#### What this task involves:
Below are the records; copy exactly the stretch from the line containing "else Ok (a, if" through the line containing "if all_found f", both ends included, and nothing else.

Segment Start: Supplied records

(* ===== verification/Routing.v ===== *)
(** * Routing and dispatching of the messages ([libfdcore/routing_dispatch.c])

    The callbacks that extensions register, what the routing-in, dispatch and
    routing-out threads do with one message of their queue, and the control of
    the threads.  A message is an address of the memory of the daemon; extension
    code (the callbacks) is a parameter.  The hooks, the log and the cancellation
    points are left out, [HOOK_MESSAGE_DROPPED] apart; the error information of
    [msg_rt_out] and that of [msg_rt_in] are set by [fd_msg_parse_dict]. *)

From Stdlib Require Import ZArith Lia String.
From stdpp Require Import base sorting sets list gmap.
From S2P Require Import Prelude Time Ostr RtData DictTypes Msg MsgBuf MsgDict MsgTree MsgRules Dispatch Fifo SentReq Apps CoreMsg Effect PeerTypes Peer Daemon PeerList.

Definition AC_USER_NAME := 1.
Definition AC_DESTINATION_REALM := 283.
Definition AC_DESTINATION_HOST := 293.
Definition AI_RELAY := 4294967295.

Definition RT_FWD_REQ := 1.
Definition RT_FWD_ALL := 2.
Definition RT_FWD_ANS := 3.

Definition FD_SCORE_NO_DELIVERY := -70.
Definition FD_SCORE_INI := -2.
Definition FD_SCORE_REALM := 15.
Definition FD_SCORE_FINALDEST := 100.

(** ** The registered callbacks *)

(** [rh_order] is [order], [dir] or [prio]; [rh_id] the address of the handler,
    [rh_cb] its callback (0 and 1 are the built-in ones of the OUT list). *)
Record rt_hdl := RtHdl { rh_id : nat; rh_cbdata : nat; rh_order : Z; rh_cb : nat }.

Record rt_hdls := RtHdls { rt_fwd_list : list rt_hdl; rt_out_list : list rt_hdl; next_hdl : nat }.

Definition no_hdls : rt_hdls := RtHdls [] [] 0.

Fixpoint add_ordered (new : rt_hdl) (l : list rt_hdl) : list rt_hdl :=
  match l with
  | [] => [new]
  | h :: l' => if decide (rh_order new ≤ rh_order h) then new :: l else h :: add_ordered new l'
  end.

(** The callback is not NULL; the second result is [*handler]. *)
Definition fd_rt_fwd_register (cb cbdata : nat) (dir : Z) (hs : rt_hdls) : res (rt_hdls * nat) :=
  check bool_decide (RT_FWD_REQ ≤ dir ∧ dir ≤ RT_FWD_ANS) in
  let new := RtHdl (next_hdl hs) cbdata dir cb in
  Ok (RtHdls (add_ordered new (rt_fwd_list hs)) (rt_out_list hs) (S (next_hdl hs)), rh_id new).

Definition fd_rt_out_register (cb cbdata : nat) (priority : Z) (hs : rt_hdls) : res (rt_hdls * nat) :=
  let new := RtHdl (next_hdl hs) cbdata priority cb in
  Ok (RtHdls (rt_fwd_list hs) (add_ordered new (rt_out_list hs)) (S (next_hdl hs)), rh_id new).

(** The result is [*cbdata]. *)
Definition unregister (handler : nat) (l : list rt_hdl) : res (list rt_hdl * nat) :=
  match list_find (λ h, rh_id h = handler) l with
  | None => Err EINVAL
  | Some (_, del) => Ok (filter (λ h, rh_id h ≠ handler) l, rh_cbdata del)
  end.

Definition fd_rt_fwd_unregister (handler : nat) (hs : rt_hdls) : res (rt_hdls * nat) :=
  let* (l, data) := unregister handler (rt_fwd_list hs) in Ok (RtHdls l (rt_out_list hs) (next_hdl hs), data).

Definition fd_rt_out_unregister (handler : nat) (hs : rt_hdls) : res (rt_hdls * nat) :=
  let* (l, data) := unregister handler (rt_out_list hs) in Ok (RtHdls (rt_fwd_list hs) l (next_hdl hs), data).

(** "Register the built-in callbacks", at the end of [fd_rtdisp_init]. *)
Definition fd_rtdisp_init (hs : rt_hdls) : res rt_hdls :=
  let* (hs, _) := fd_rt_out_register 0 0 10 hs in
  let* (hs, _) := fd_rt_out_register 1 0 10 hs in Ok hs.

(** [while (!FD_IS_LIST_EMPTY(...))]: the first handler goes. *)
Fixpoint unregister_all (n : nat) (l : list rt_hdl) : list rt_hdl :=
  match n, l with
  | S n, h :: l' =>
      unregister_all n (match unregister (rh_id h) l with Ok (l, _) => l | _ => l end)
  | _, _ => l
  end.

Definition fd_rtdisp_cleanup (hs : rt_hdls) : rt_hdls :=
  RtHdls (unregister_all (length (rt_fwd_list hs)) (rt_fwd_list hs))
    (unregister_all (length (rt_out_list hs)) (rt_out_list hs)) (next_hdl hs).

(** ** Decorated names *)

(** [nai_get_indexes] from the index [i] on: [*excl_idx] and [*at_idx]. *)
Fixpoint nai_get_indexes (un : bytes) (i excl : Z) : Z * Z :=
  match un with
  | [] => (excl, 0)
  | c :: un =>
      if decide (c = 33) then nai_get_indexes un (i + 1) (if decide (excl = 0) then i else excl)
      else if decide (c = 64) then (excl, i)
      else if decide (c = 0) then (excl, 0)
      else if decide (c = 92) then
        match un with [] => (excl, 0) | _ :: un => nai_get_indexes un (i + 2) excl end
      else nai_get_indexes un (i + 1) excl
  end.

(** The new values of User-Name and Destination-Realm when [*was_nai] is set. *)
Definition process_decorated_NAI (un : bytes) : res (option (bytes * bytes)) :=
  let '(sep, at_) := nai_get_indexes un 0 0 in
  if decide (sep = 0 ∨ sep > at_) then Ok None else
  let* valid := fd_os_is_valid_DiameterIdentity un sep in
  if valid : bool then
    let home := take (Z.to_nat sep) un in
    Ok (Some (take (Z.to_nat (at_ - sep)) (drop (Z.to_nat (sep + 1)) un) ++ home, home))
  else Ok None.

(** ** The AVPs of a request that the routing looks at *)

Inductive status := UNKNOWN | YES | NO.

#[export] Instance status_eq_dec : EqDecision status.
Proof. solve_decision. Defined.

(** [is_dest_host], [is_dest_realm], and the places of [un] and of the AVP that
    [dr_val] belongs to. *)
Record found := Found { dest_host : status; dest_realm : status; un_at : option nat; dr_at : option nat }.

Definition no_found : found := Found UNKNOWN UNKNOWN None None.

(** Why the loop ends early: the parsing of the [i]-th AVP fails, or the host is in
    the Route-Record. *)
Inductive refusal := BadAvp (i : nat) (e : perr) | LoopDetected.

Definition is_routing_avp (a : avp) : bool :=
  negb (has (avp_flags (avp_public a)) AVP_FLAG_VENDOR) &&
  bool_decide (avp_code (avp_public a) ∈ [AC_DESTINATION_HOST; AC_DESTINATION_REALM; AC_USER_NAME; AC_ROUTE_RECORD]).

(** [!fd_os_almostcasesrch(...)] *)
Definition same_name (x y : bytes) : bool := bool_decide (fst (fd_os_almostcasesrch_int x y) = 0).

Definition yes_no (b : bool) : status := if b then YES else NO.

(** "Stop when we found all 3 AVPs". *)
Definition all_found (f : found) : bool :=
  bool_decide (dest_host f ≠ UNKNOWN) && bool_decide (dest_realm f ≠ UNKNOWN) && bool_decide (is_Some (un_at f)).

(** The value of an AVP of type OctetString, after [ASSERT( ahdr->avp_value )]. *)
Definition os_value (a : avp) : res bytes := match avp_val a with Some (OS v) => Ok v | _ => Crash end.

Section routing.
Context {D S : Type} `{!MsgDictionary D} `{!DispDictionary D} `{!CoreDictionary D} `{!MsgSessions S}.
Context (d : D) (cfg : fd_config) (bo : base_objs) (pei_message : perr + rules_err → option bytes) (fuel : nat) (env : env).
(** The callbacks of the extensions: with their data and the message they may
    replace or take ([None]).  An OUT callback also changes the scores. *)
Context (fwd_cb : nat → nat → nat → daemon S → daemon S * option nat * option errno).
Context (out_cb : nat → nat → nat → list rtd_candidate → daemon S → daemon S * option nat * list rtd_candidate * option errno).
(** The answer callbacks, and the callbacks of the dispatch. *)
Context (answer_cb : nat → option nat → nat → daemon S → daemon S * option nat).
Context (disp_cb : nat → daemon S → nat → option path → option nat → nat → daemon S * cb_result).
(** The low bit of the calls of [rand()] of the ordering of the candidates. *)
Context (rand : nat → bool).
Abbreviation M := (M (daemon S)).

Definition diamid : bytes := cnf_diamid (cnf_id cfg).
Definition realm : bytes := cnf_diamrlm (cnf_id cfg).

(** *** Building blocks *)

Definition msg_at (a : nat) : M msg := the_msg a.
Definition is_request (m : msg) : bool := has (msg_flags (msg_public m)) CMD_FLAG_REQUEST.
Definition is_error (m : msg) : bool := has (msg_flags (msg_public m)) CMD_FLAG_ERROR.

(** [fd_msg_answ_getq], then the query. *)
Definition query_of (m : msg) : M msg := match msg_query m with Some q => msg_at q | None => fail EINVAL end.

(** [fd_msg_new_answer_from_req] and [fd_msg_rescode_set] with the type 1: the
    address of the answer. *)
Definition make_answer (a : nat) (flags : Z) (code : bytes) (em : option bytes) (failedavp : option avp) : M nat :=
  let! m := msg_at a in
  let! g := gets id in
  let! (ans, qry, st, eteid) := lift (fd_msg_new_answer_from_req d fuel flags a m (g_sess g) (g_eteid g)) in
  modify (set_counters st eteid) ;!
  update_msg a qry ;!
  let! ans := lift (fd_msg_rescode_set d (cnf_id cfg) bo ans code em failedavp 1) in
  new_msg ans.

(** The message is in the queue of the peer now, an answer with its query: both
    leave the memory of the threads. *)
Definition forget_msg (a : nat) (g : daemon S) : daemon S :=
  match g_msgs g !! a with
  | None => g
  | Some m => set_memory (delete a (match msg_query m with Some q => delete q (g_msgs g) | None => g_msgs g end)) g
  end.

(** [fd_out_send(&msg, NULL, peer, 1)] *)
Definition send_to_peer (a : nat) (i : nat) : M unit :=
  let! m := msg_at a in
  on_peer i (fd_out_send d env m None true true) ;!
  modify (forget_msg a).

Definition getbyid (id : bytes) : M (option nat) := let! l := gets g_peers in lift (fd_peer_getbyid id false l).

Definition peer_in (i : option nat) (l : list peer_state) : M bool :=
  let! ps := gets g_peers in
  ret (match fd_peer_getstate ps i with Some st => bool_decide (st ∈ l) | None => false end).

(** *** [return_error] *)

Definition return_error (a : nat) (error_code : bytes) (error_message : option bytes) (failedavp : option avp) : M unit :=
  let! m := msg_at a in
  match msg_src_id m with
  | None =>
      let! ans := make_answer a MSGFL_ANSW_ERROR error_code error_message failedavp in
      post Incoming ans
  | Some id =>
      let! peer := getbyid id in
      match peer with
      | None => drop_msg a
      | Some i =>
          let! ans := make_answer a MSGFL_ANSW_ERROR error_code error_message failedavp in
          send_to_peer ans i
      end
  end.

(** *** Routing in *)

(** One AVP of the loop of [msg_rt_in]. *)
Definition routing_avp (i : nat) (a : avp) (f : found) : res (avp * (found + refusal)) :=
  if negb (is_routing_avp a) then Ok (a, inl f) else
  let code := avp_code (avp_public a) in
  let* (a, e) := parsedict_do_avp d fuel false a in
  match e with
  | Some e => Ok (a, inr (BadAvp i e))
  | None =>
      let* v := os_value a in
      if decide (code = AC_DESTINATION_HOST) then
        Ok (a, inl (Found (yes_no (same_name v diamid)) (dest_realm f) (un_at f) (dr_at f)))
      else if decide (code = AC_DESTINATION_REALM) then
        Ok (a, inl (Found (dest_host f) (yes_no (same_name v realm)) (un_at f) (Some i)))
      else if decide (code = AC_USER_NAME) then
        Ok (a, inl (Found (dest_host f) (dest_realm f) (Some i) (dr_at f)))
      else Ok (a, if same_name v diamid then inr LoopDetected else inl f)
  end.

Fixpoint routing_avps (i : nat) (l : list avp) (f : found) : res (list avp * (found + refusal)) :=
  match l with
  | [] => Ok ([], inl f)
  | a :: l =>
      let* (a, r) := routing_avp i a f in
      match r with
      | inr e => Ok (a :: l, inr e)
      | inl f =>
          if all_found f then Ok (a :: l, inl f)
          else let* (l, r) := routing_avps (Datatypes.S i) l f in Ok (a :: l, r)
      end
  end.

Segment End: Supplied records

#### Task response:
      else Ok (a, if same_name v diamid then inr LoopDetected else inl f)
  end.

Fixpoint routing_avps (i : nat) (l : list avp) (f : found) : res (list avp * (found + refusal)) :=
  match l with
  | [] => Ok ([], inl f)
  | a :: l =>
      let* (a, r) := routing_avp i a f in
      match r with
      | inr e => Ok (a :: l, inr e)
      | inl f =>
          if all_found f then Ok (a :: l, inl f)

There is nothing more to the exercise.